Thursday, March 31, 2011

Stricken Greece scrambles for new revenue

Almost a year after Greece received a €110 billion bailout to save it from bankruptcy, the country’s deeply dysfunctional tax system is still having trouble collecting taxes. With as much as one in three Greeks dodging the tax man—a national pastime in this country—the folks at the finance ministry are starting to turn their attention elsewhere.
They reckon that if you can’t collect revenues from the living, then how about raising some money from the dead? Specifically, Greece’s bean counters are wondering what happens to all those assets— houses, offices, bank accounts, stock holdings—that belonged to the deceased, but who passed away without survivors?

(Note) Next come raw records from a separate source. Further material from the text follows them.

Lemma refines_result k s sp t task :
  refines k s sp -> sp_tasks sp !! t = Some task -> rt_result t s = fmap (M := option) fst (direct task.1 task.2).
Proof.
  destruct s as [r h roots]. intros (tcs & Hts & Hw & Hh & _) Ht. simpl in *.
  rewrite <- Hts, list_lookup_fmap in Ht. destruct (tcs !! t) as [[task' ctl]|] eqn:Htc; [|done]. injection Ht as ->.
  destruct (roots !! t) as [i|] eqn:Hr.
  2:{ apply lookup_ge_None in Hr. apply lookup_lt_Some in Htc. apply holds_length in Hh. rewrite !length_fmap in Hh. lia. }
  assert (Hr' : (Some <$> roots) !! t = Some (Some i)) by (by rewrite list_lookup_fmap, Hr).
  destruct (holds_focus _ _ _ _ t i Hh Hr') as (tc & m' & m0 & Htc' & Hown & Hf & Hd & _).
  rewrite list_lookup_fmap, Htc in Htc'. injection Htc' as <-.
  unfold rt_result. simpl. eapply task_frames_result; [exact Hr'|exact Hf|]. by eapply idle_control_frames.
Qed.

Lemma waitingb_direct task : waitingb (residue task) = true <-> direct task.1 task.2 = None.
Proof.
  rewrite waitingb_spec. unfold residue. pose proof (direct_residue task.1 task.2) as Hd.
  destruct (direct task.1 task.2) as [[x rest]|]; [|done]. rewrite Hd. by destruct x.
Qed.

(** C7: the runtime routes completions.  Whatever tasks are started and in
    whatever order the kernel completes their operations, through the callback
    slots of the ring, with the coroutines preparing their next operation inside
    the callbacks and the loop's own timeouts in between, as long as the kernel
    accepts the submissions and fewer than 65536 operations are prepared: nothing
    undefined and no exception happens; every task
    has the result its body computes from the completions of its own operations;
    an unfinished task has exactly one operation in the kernel or completion in
    the queue, a finished one none; so when both are empty every task is done. *)
Theorem runtime_routes_completions depth ops :
  0 < depth -> Forall accepted ops -> prepares_of ops < kMaxCallbacks ->
  let sp := rt_spec_run ops in
  exists n s, (forall fuel, (n <= fuel)%nat -> rt_run fuel (rt_init depth) ops = Ret s) /\
    (forall t task, sp_tasks sp !! t = Some task -> rt_result t s = fmap (M := option) fst (direct task.1 task.2)) /\
    NoDup (outstanding sp) /\
    (forall t, t ∈ outstanding sp <-> exists task, sp_tasks sp !! t = Some task /\ direct task.1 task.2 = None) /\
    length (inflight (rt_ring s)) = length (sp_kernel sp) /\ cqe_res <$> cq (rt_ring s) = (sp_done sp).*2.
Proof.
  intros Hd Ha Hn sp. destruct (init_refines depth Hd) as [Hr Hi].
  destruct (rt_run_refines ops 1 _ _ Ha Hr Hi) as (n & s & k & Hrun & Href & [Hnd Hout] & _); [lia|].
  exists n, s. split_and!; [done| |done| | |].
  - intros t task. by eapply refines_result.
  - intros t. etrans; [exact (Hout t)|]. split; intros (task & Ht & Hw); exists task; (split; [done|]); by apply waitingb_direct.
  - destruct Href as (tcs & _ & _ & _ & _ & Hk & _). by eapply Forall2_length.
  - destruct Href as (tcs & _ & _ & _ & _ & Hro). by eapply ring_owners_results.
Qed.

(** ** What breaks it *)

(** [~Task] of the task [t]. *)
Definition rt_drop (t : nat) (s : rt_sys) : rt_sys :=
  match rt_roots s !! t with
  | Some i => mkRt (rt_ring s) (destroy i (rt_heap s)) (rt_roots s)
  | None => s
  end.

(** A task must outlive its operation.  In every reachable state, if the next
    completion belongs to a task, destroying that task first makes the callback
    resume a destroyed coroutine. *)
Theorem drop_in_flight_undefined depth ops t x d :
  0 < depth -> Forall accepted ops -> prepares_of ops < kMaxCallbacks -> sp_done (rt_spec_run ops) = (Some t, x) :: d ->
  exists n s, (forall fuel, (n <= fuel)%nat -> rt_run fuel (rt_init depth) ops = Ret s) /\
    forall err fuel, rt_do fuel (rt_drop t s) (RtCqe err) = Undef.
Proof.
  intros Hd Ha Hn Hdone. destruct (init_refines depth Hd) as [Hr Hi].
  destruct (rt_run_refines ops 1 _ _ Ha Hr Hi) as (n & [r h roots] & k & Hrun & Href & _ & Hk); [lia|].
  exists n, (mkRt r h roots). split; [done|]. intros err fuel.
  destruct Href as (tcs & _ & Hw & Hh & (_ & _ & Hnid) & _ & Hown). unfold rt_spec_run in Hdone. rewrite Hdone in Hown.
  apply Forall2_cons_inv_r in Hown as (c & cs & [(Hid & task & l & Ht & Hcb) Hres] & _ & Hcq). simpl in *.
  destruct (waiting_focus h roots tcs t task l Hh Ht) as (i & m' & m0 & Hroot & Ho & Hf & Hdj & _).
  assert (Hgone : frames (destroy i h) !! l = None).
  { rewrite (task_frames_destroy i (residue task) m' m0 h Hw Hf Hdj); [|right; by exists l].
    destruct (owns_leaf_frame _ _ _ _ _ Ho) as [g Hg]. by eapply map_disjoint_Some_r; [symmetry|]. }
  unfold rt_drop. simpl. rewrite Hroot. cbn [rt_do rt_ring rt_heap]. unfold peek_cqe. rewrite Hcq. cbn [head].
  unfold process_cqe, get_callback. cbn [fst].
  rewrite (proj2 (Z.eqb_neq _ 0)), (proj2 (Z.leb_gt kMaxCallbacks _)) by lia. cbn [orb]. rewrite Hcb.
  unfold resume_callback, resume. cbn [snd]. by rewrite Hgone.
Qed.

(** A ring in which only the loop's own timeouts, without callback, are left. *)
Definition quiet r : Prop :=
  sq r = [] /\ Forall (fun e => sqe_user_data e = 0) (inflight r) /\ Forall (fun c => cqe_user_data c = 0) (cq r).

Definition launches (op : rt_op) : Prop := match op with RtLaunch _ _ => True | _ => False end.

Lemma quiet_step fuel r h roots op :
  quiet r -> accepted op -> ~ launches op ->
  exists r', rt_do fuel (mkRt r h roots) op = Ret (mkRt r' h roots) /\ quiet r'.
Proof.
  intros (Hs & Hi & Hc) Ha Hl. destruct op as [err b|err ms|i res fl|err]; simpl in Ha, Hl; subst; [done|..];
    cbn [rt_do rt_ring rt_heap rt_roots].
  - rewrite submit_wait_timeout_None. eexists. split; [done|]. unfold waiting_ring, submit_wait_timeout.
    destruct (_ && _); [|done]. simpl. rewrite Hs. split_and!; [done| |done]. apply Forall_app. split; [done|]. by constructor.
  - eexists. split; [done|]. unfold complete. destruct (inflight r !! i) as [e|] eqn:E'; [|done].
    split_and!; [done|by apply Forall_delete|]. apply Forall_app. split; [done|]. constructor; [|done].
    by eapply Forall_lookup_1 in E'; [|exact Hi].
  - unfold peek_cqe. destruct (cq r) as [|c cs] eqn:E'; cbn [head]; [by exists r; split; [|rewrite <- E' in Hc]|].
    apply Forall_cons in Hc as [Hz Hc]. unfold process_cqe, get_callback. rewrite Hz. simpl. eexists. split; [done|].
    split_and!; [done|done|]. simpl. by rewrite E'.
Qed.

Lemma quiet_run fuel h roots ops : forall r,
  quiet r -> Forall accepted ops -> Forall (fun op => ~ launches op) ops ->
  exists r', rt_run fuel (mkRt r h roots) ops = Ret (mkRt r' h roots).
Proof.
  induction ops as [|op ops IH]; intros r Hr Ha Hl; [by eexists|].
  apply Forall_cons in Ha as [Ha1 Ha], Hl as [Hl1 Hl].
  destruct (quiet_step fuel r h roots op Hr Ha1 Hl1) as (r' & E' & Hr'). cbn [rt_run]. rewrite E'. by apply IH.
Qed.

(** C28: the 65536th operation is a lost wake-up.  When the id counter is at a
    multiple of 65536, a task that suspends gets user data 0; the kernel completes
    its operation, the loop takes the completion, and the task is not resumed: it
    is as it was when it suspended, and its operation is gone from the ring.  When
    no other operation was in flight it is never resumed: whatever rounds of the
    loop and completions follow, short of starting other tasks, no coroutine
    changes any more. *)
Theorem lost_wakeup s b res fl :
  wf (rt_heap s) -> next_callback_id_ (rt_ring s) mod kMaxCallbacks = 0 -> 0 < queue_depth (rt_ring s) ->
  sq (rt_ring s) = [] -> cq (rt_ring s) = [] -> direct b [] = None ->
  exists n s1 s2, (forall fuel, (n <= fuel)%nat ->
      rt_run fuel s [RtLaunch None b] = Ret s1 /\
      rt_run fuel s [RtLaunch None b; RtComplete (length (inflight (rt_ring s))) res fl; RtCqe None] = Ret s2) /\
    rt_heap s2 = rt_heap s1 /\ rt_roots s2 = rt_roots s1 /\
    inflight (rt_ring s2) = inflight (rt_ring s) /\ sq (rt_ring s2) = [] /\ cq (rt_ring s2) = [] /\
    (inflight (rt_ring s) = [] -> forall fuel ops, Forall accepted ops -> Forall (fun op => ~ launches op) ops ->
       exists r, rt_run fuel s2 ops = Ret (mkRt r (rt_heap s1) (rt_roots s1))).
Proof.
  destruct s as [r h roots]. cbn [rt_ring rt_heap]. intros Hw Hz Hq Hsq Hcq Hb.
  destruct (started_wf b h Hw) as [Hw1 Hj]. destruct (body_waits b [] Hb _ _ _ _ Hw1 Hj) as (h' & l & Hs & _).
  destruct (run_halts _ _ Hs eq_refl) as [n Hn].
  set (r1 := mkRing (queue_depth r) [] (inflight r ++ [mkSqe (operation l) 0 0]) []
               (<[0 := l]> (callbacks_ r)) (u64 (next_callback_id_ r + 1)) (running_ r)).
  assert (Hl : forall fuel, (n <= fuel)%nat -> rt_do fuel (mkRt r h roots) (RtLaunch None b) = Ret (mkRt r1 h' (roots ++ [next h]))).
  { intros fuel Hle. cbn [rt_do rt_heap rt_ring rt_roots]. unfold call_coroutine. cbv iota beta.
    pose proof (start_new b h []) as Hst. unfold call_coroutine in Hst. cbn [snd] in Hst. rewrite Hst.
    cbn [mbind outcome_bind]. unfold arm. rewrite (Hn fuel Hle). unfold IoUring.await_suspend, prepare, sqe_free.
    rewrite Hsq. cbn [zlen length]. rewrite (proj2 (Z.ltb_lt _ _)) by (simpl; lia). unfold set_callback. rewrite Hz.
    unfold submit, push_sqe. simpl. by rewrite Hsq, Hcq. }
  exists n, (mkRt r1 h' (roots ++ [next h])),
    (mkRt (cqe_seen (complete (length (inflight r)) res fl r1)) h' (roots ++ [next h])).
  assert (Hc : complete (length (inflight r)) res fl r1 =
    mkRing (queue_depth r) [] (inflight r) [mkCqe 0 res fl] (<[0 := l]> (callbacks_ r)) (u64 (next_callback_id_ r + 1)) (running_ r)).
  { unfold complete, r1. cbn [inflight]. rewrite list_lookup_middle by done. f_equal. by rewrite delete_middle, app_nil_r. }
  split_and!; [|done|done|by rewrite Hc..|].
  2:{ intros Hin fuel ops Ha Hno. apply quiet_run; [|done..]. rewrite Hc. unfold quiet. simpl. by rewrite Hin. }
  intros fuel Hle. rewrite !rt_run_cons, (Hl fuel Hle). split; [done|].
  cbn [mbind outcome_bind]. rewrite !rt_run_cons. cbn [mbind outcome_bind rt_do rt_ring rt_heap rt_roots]. by rewrite Hc.
Qed.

Why not? One estimate says there could be €4 billion of those unclaimed assets to be tapped. Other estimates put the number as high as €20 billion. If so, that would go a long way to closing Greece’s budget deficit (last year around €22 billion) and would even make a dent in the national debt (now around €340 billion).
Who knows whether the plan will pan out. There are lots of reasons it might not, ranging from petty bureaucracy, to outright corruption—it is said that the assets of the dead are already being exploited by some of the Greece’s shadier living inhabitants.

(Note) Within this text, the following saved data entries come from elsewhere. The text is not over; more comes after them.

(** C34: without the pool, every sequence of calls completes, and afterwards each
    descriptor the client has opened was closed once, is the one of the live
    connection, or belongs to a connection attempt that failed: closing is exact,
    and failed attempts are the only leak. *)
Theorem descriptors_accounted calls config w :
  enable_connection_pool config = false -> w_opened w = [] -> w_closed w = [] -> w_refused w = [] ->
  exists rs cl' w', do_calls calls (TcpClient_new config) w = Ret (Some (rs, cl', w')) /\
    w_opened w' ≡ₚ w_closed w' ++ w_refused w' ++ live cl'.
Proof.
  intros Hp Ho Hc Hr. assert (Hinv : direct_inv (TcpClient_new config) w).
  { split_and!; [done|done|done|]. by rewrite Ho, Hc, Hr. }
  clear Ho Hc Hr. revert Hinv. generalize (TcpClient_new config) as cl. revert w.
  induction calls as [|call calls IH]; intros w cl Hinv; simpl; [destruct Hinv as (_ & _ & _ & ?); eauto 6|].
  destruct (do_call_direct call cl w Hinv) as (r & cl1 & w1 & -> & Hinv1). simpl.
  destruct (IH w1 cl1 Hinv1) as (rs & cl2 & w2 & -> & ?). simpl. eauto 6.
Qed.

(** ** Reconnecting *)

Lemma sleep_adds ms w : w_slept (sleep_ms ms w) = w_slept w + sleep_duration ms.
Proof.
  unfold sleep_ms, sleep_resumes_at, sleep_ready, sleep_duration. simpl. destruct (Z.eqb_spec ms 0); lia.
Qed.
(** The accept loop's body after its await, with the accept's result. *)
Definition accept_one (client_fd : Z) (s : TcpServer) : accept_result * TcpServer :=
  if client_fd <? 0 then (NotAccepted, s)
  else if max_connections (config_ s) <=? connections_ s then (Refused client_fd, s)
  else (Accepted (Connection_create client_fd) (connection_handler_ s),
        set_counts (u64 (connections_ s + 1)) (u64 (total_accepted_ s + 1)) s).

(** The close callback [handle_connection] sets. *)
Definition on_close (s : TcpServer) : TcpServer :=
  set_counts (u64 (connections_ s - 1)) (total_accepted_ s) s.

(** ** The server with its coroutines *)

(** An accept coroutine is about to test [running_], or suspended in its
    accept; one that found [running_] false is gone. *)
Inductive acceptor := AtTest | InAccept.

(** [handled]: connections whose handler coroutine runs, with their
    environments; [dropped]: how many were accepted without a handler, whose
    object is destroyed at once. *)
Record net_sys := mkNet { tcp : TcpServer; acceptors : list acceptor; handled : list conn; dropped : Z }.

Definition close_count (x x' : conn) : Z := callbacks x'.2 - callbacks x.2.

(** Running [on_close] for the callbacks an operation made. *)
Definition after_close (n : Z) (s : TcpServer) : TcpServer :=
  Nat.iter (Z.to_nat n) on_close s.

(** What a handler does with its connection. *)
Inductive conn_op : conn -> conn -> Prop :=
| op_read size x : conn_op x (async_read size x).2
| op_write bs x : conn_op x (async_write bs x).2
| op_close x x' : close true x = Ret x' -> conn_op x x'.

Inductive net_step : net_sys -> net_sys -> Prop :=
| net_start n fd bind_ok listen_ok failure r spawned fds s :
    start fd bind_ok listen_ok failure (tcp n) = (r, spawned, fds, s) ->
    net_step n (mkNet s (if spawned : bool then AtTest :: acceptors n else acceptors n) (handled n) (dropped n))
| net_stop n :
    net_step n (mkNet (stop (tcp n)).2 (acceptors n) (handled n) (dropped n))
| net_set_handler n b :
    net_step n (mkNet (set_connection_handler b (tcp n)) (acceptors n) (handled n) (dropped n))
| net_test n l1 l2 : acceptors n = l1 ++ AtTest :: l2 ->
    net_step n (mkNet (tcp n) (l1 ++ (if running_ (tcp n) then [InAccept] else []) ++ l2) (handled n) (dropped n))
| net_accept n l1 l2 fd r s e : acceptors n = l1 ++ InAccept :: l2 -> accept_one fd (tcp n) = (r, s) ->
    closed_fds e = [] -> callbacks e = 0 ->
    net_step n
      match r with
      | Accepted c true => mkNet s (l1 ++ AtTest :: l2) ((set_close_callback c, e) :: handled n) (dropped n)
      | Accepted _ false => mkNet s (l1 ++ AtTest :: l2) (handled n) (dropped n + 1)
      | _ => mkNet s (l1 ++ AtTest :: l2) (handled n) (dropped n)
      end
| net_op n l1 x l2 x' : handled n = l1 ++ x :: l2 -> conn_op x x' ->
    net_step n (mkNet (after_close (close_count x x') (tcp n)) (acceptors n) (l1 ++ x' :: l2) (dropped n))
| net_finish n l1 x l2 x' : handled n = l1 ++ x :: l2 -> close true x = Ret x' ->
    net_step n (mkNet (after_close (close_count x x') (tcp n)) (acceptors n) (l1 ++ l2) (dropped n)).

Definition net_reach (config : TcpServerConfig) (n : net_sys) : Prop :=
  rtc net_step (mkNet (TcpServer_new config) [] [] 0) n.

(** ** Counting *)

(** Connections of running handlers that have not been closed yet. *)
Definition live (l : list conn) : Z := zlen (filter (fun x => connected x.1 = true) l).

(** A handled connection has its callback and runs it when it leaves state
    [Connected]. *)
Definition hooked (x : conn) : Prop := close_callback_ x.1 = true.

Lemma close_hooked x x' :
  hooked x -> close true x = Ret x' ->
  hooked x' /\ close_count x x' = (if connected x.1 then 1 else 0) /\ connected x'.1 = false.
Proof.
  destruct x as [c e]. unfold hooked, close, close_count, connected. simpl. intros Hh.
  rewrite Hh. destruct (state_ c) eqn:Es; intros [= <-]; simpl; rewrite ?Es; split_and!; done || lia.
Qed.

But more importantly, it underscores the chronic problems Greece faces with tax evasion and a giant shadow economy that experts reckon is as big as one-quarter to one-third of the real economy. If the Greek government were to collect all the taxes it is due, it wouldn’t have a budget deficit this year.
Sadly, that seems unlikely to happen. A year since Greece began its draconian austerity program under European Union and International Monetary Fund oversight, the Greek tax authorities have yet to nab one big tax evader or recoup revenue from the seizure of assets. Instead they have the favored quick-fix (and revenue producing) solution of a tax amnesty over the messy business of actually prosecuting tax dodgers in court.
The dead, by contrast, pose fewer problems. But they also don’t pose much of a solution either.